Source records
Content starts
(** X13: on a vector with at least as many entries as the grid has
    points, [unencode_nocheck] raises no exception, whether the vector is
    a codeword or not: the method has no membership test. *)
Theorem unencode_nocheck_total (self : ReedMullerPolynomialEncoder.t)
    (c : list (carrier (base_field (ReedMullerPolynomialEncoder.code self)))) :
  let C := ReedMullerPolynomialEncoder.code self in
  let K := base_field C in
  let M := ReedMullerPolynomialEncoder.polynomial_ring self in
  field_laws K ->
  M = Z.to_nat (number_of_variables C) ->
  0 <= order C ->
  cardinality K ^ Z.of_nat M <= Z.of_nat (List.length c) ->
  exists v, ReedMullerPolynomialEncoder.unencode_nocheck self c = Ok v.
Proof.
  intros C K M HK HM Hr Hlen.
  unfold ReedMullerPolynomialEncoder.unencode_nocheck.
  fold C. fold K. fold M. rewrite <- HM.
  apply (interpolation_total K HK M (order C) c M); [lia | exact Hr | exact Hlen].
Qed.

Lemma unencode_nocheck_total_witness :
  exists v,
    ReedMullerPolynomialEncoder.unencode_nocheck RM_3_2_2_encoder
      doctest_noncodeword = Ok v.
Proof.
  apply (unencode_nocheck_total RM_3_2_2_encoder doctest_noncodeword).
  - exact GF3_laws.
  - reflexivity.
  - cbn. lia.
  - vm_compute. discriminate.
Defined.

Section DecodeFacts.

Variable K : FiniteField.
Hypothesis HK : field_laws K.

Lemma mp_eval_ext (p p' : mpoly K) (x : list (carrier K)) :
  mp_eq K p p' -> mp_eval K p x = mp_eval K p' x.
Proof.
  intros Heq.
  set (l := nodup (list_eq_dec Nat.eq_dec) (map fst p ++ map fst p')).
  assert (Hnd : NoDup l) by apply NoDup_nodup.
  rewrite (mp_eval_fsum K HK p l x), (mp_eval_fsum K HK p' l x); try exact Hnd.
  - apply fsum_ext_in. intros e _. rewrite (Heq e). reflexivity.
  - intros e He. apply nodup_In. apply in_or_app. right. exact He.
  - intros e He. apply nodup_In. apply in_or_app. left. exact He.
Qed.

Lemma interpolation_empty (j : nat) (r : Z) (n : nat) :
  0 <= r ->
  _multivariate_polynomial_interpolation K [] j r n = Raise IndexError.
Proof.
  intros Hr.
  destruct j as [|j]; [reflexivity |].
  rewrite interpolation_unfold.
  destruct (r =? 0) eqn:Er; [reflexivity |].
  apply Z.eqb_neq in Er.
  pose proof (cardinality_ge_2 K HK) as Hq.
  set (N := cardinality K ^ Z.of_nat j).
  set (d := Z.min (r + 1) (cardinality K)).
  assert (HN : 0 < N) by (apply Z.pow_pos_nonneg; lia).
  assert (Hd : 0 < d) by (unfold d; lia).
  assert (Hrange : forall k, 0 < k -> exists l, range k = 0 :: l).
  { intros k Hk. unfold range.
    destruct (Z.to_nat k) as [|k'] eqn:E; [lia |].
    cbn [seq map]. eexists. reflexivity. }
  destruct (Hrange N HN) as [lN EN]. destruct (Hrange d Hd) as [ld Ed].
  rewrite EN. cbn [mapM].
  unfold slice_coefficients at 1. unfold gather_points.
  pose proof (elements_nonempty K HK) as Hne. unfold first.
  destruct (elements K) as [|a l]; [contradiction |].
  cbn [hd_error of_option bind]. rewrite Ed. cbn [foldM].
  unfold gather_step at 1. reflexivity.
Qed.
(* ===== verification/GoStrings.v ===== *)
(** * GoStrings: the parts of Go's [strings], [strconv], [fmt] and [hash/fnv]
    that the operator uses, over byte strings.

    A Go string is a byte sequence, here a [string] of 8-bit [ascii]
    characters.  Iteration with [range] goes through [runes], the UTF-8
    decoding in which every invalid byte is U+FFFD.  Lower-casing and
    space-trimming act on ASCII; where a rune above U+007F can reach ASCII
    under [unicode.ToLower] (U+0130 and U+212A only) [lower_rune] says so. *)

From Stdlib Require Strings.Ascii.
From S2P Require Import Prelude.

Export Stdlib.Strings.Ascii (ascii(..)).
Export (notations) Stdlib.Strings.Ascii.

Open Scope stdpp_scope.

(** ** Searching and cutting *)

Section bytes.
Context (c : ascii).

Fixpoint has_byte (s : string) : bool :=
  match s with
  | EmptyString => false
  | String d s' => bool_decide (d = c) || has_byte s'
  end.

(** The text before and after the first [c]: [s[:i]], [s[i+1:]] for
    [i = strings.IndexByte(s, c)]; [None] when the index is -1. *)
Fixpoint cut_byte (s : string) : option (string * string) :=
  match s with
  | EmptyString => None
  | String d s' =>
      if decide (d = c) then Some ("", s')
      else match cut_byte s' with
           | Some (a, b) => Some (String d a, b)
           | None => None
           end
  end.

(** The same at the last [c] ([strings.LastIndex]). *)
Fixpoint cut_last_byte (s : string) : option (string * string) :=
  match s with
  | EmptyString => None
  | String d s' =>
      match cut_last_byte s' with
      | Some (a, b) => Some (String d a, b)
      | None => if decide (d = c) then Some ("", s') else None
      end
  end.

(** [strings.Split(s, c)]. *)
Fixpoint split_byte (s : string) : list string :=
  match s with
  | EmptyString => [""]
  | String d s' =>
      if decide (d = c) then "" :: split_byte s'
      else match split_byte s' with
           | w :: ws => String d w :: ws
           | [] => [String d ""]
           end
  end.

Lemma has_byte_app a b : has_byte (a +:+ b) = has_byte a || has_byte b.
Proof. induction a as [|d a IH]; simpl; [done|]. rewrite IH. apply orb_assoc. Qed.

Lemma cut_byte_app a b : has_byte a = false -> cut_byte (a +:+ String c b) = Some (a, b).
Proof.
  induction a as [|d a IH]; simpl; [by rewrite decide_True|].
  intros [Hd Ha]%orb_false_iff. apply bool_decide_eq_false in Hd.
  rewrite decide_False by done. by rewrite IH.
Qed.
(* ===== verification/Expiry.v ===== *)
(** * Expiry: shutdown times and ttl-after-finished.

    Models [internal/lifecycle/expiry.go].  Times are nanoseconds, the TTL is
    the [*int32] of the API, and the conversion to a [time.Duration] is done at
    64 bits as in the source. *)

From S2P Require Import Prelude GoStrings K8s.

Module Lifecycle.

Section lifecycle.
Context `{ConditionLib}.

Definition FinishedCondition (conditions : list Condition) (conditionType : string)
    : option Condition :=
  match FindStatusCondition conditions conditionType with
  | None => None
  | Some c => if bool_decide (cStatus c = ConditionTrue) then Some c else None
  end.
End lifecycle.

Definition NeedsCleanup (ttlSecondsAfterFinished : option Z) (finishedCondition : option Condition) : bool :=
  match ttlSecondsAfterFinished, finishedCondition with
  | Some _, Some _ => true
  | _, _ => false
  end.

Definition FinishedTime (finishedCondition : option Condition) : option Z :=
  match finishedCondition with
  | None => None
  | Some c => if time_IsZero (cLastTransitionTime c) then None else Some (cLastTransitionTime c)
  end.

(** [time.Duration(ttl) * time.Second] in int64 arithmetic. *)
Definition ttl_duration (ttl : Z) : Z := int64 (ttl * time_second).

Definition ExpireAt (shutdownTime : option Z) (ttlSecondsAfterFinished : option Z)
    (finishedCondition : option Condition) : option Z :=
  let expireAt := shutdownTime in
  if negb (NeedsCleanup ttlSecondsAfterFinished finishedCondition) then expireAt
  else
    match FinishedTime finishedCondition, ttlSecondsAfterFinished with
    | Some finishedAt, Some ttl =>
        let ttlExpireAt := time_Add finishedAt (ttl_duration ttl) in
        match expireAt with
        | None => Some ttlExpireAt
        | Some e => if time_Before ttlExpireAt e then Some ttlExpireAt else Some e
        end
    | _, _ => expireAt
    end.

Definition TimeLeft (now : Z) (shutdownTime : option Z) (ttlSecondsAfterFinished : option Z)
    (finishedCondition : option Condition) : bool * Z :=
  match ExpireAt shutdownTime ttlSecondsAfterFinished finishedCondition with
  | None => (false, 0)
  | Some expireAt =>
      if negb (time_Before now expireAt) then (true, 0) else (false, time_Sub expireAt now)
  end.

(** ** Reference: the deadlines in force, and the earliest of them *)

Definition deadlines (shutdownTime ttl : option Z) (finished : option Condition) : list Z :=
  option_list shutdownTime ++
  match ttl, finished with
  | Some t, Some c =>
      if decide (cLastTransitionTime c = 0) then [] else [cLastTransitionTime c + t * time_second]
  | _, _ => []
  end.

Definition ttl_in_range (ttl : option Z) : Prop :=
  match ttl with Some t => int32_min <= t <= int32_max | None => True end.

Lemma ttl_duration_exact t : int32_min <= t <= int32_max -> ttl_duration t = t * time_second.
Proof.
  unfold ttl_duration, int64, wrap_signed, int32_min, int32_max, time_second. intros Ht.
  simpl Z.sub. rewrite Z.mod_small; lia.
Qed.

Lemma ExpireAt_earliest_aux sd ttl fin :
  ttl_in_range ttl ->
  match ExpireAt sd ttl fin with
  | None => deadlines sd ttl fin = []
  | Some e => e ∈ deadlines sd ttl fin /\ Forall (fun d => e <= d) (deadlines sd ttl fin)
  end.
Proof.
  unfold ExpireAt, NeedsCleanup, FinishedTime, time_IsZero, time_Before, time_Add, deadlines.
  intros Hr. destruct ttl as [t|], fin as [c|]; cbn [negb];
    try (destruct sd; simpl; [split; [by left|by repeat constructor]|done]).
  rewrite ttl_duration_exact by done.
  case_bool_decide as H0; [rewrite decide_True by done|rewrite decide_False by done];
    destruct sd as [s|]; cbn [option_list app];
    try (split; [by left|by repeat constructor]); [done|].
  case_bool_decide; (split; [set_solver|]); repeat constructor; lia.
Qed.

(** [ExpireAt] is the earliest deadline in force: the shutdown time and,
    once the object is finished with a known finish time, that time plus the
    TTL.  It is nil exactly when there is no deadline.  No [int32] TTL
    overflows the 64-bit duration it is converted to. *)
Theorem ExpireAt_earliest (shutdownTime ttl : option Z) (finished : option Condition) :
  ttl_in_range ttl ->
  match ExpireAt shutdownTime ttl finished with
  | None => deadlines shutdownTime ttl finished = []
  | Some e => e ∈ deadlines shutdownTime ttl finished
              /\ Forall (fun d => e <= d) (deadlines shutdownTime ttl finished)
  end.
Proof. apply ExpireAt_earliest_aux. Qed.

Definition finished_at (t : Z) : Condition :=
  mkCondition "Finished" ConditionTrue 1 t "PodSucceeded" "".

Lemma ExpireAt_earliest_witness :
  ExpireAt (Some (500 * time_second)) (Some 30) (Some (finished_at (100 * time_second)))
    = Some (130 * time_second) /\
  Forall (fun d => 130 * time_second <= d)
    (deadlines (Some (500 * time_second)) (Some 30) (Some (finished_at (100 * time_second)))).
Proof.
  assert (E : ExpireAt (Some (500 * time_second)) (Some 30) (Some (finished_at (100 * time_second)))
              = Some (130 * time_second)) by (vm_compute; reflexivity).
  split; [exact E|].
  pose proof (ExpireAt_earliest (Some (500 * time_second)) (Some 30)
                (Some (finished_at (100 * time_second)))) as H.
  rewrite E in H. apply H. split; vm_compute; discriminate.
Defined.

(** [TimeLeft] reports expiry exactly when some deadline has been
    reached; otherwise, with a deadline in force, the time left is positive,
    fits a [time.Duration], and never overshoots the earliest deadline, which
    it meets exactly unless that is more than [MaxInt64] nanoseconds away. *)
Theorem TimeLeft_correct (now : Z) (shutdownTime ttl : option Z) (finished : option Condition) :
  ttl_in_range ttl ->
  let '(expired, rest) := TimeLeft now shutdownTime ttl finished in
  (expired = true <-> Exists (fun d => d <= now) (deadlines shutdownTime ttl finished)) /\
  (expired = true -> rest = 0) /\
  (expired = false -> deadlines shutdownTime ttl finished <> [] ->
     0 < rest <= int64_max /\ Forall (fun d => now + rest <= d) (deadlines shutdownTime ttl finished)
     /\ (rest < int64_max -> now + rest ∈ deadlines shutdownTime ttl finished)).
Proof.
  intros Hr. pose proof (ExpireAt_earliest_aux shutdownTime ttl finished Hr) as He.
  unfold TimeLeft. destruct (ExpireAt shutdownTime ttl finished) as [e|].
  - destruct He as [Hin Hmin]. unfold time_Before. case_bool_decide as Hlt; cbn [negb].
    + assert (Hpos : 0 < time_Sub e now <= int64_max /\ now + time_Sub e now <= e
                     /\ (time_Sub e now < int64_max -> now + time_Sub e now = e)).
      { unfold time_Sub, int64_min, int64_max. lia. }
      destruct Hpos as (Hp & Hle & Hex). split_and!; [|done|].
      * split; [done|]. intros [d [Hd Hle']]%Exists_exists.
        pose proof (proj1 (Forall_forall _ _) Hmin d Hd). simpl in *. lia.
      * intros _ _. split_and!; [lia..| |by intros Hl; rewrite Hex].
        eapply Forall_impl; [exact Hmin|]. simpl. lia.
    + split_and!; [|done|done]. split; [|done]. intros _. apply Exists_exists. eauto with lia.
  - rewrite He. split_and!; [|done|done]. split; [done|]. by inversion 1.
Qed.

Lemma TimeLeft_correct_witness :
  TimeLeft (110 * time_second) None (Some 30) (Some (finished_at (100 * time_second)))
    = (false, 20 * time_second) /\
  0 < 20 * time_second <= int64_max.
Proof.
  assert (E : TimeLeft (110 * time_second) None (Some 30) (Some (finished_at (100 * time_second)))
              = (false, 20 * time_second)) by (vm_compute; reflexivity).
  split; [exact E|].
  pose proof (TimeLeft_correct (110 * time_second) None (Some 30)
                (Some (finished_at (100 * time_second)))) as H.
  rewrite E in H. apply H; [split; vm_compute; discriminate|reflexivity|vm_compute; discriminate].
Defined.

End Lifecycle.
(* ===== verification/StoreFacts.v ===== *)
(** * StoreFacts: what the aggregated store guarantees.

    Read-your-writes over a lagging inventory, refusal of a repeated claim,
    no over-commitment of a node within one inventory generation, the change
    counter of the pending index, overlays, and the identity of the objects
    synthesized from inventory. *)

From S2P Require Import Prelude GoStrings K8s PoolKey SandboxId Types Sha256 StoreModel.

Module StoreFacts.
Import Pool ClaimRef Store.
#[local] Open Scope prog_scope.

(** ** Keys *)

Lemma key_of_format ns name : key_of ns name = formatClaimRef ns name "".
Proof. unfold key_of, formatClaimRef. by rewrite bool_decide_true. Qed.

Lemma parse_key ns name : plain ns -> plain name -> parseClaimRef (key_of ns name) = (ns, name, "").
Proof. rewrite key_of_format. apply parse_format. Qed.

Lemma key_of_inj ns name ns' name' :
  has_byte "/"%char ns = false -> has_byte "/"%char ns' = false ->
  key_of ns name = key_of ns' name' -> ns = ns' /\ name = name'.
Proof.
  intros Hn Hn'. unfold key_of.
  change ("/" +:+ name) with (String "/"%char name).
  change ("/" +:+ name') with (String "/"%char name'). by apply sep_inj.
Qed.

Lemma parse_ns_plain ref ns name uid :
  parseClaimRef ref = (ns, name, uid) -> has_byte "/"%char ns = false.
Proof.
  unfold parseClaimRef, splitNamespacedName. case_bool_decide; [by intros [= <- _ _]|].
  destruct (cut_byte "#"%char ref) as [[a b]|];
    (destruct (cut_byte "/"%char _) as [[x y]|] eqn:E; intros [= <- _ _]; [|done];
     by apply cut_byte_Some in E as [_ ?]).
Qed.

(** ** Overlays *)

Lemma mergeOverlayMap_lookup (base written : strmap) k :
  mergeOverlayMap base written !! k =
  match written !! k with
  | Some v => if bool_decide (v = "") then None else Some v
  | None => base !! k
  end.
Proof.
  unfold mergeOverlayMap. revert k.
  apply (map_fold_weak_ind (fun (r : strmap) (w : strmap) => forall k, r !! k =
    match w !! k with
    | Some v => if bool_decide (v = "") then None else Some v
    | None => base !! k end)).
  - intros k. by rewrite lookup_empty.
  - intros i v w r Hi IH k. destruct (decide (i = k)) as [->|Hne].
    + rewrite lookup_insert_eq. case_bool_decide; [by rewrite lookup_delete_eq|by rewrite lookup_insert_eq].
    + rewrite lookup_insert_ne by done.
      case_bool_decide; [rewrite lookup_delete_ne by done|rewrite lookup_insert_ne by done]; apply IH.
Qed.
Content ends
Task item: Transcribe verbatim. Cover the lines from the first line of the entries above to the line containing "destruct (r =? 0) eqn:Er; [reflexivity |].", inclusive.

Task answer:
(** X13: on a vector with at least as many entries as the grid has
    points, [unencode_nocheck] raises no exception, whether the vector is
    a codeword or not: the method has no membership test. *)
Theorem unencode_nocheck_total (self : ReedMullerPolynomialEncoder.t)
    (c : list (carrier (base_field (ReedMullerPolynomialEncoder.code self)))) :
  let C := ReedMullerPolynomialEncoder.code self in
  let K := base_field C in
  let M := ReedMullerPolynomialEncoder.polynomial_ring self in
  field_laws K ->
  M = Z.to_nat (number_of_variables C) ->
  0 <= order C ->
  cardinality K ^ Z.of_nat M <= Z.of_nat (List.length c) ->
  exists v, ReedMullerPolynomialEncoder.unencode_nocheck self c = Ok v.
Proof.
  intros C K M HK HM Hr Hlen.
  unfold ReedMullerPolynomialEncoder.unencode_nocheck.
  fold C. fold K. fold M. rewrite <- HM.
  apply (interpolation_total K HK M (order C) c M); [lia | exact Hr | exact Hlen].
Qed.

Lemma unencode_nocheck_total_witness :
  exists v,
    ReedMullerPolynomialEncoder.unencode_nocheck RM_3_2_2_encoder
      doctest_noncodeword = Ok v.
Proof.
  apply (unencode_nocheck_total RM_3_2_2_encoder doctest_noncodeword).
  - exact GF3_laws.
  - reflexivity.
  - cbn. lia.
  - vm_compute. discriminate.
Defined.

Section DecodeFacts.

Variable K : FiniteField.
Hypothesis HK : field_laws K.

Lemma mp_eval_ext (p p' : mpoly K) (x : list (carrier K)) :
  mp_eq K p p' -> mp_eval K p x = mp_eval K p' x.
Proof.
  intros Heq.
  set (l := nodup (list_eq_dec Nat.eq_dec) (map fst p ++ map fst p')).
  assert (Hnd : NoDup l) by apply NoDup_nodup.
  rewrite (mp_eval_fsum K HK p l x), (mp_eval_fsum K HK p' l x); try exact Hnd.
  - apply fsum_ext_in. intros e _. rewrite (Heq e). reflexivity.
  - intros e He. apply nodup_In. apply in_or_app. right. exact He.
  - intros e He. apply nodup_In. apply in_or_app. left. exact He.
Qed.

Lemma interpolation_empty (j : nat) (r : Z) (n : nat) :
  0 <= r ->
  _multivariate_polynomial_interpolation K [] j r n = Raise IndexError.
Proof.
  intros Hr.
  destruct j as [|j]; [reflexivity |].
  rewrite interpolation_unfold.
  destruct (r =? 0) eqn:Er; [reflexivity |].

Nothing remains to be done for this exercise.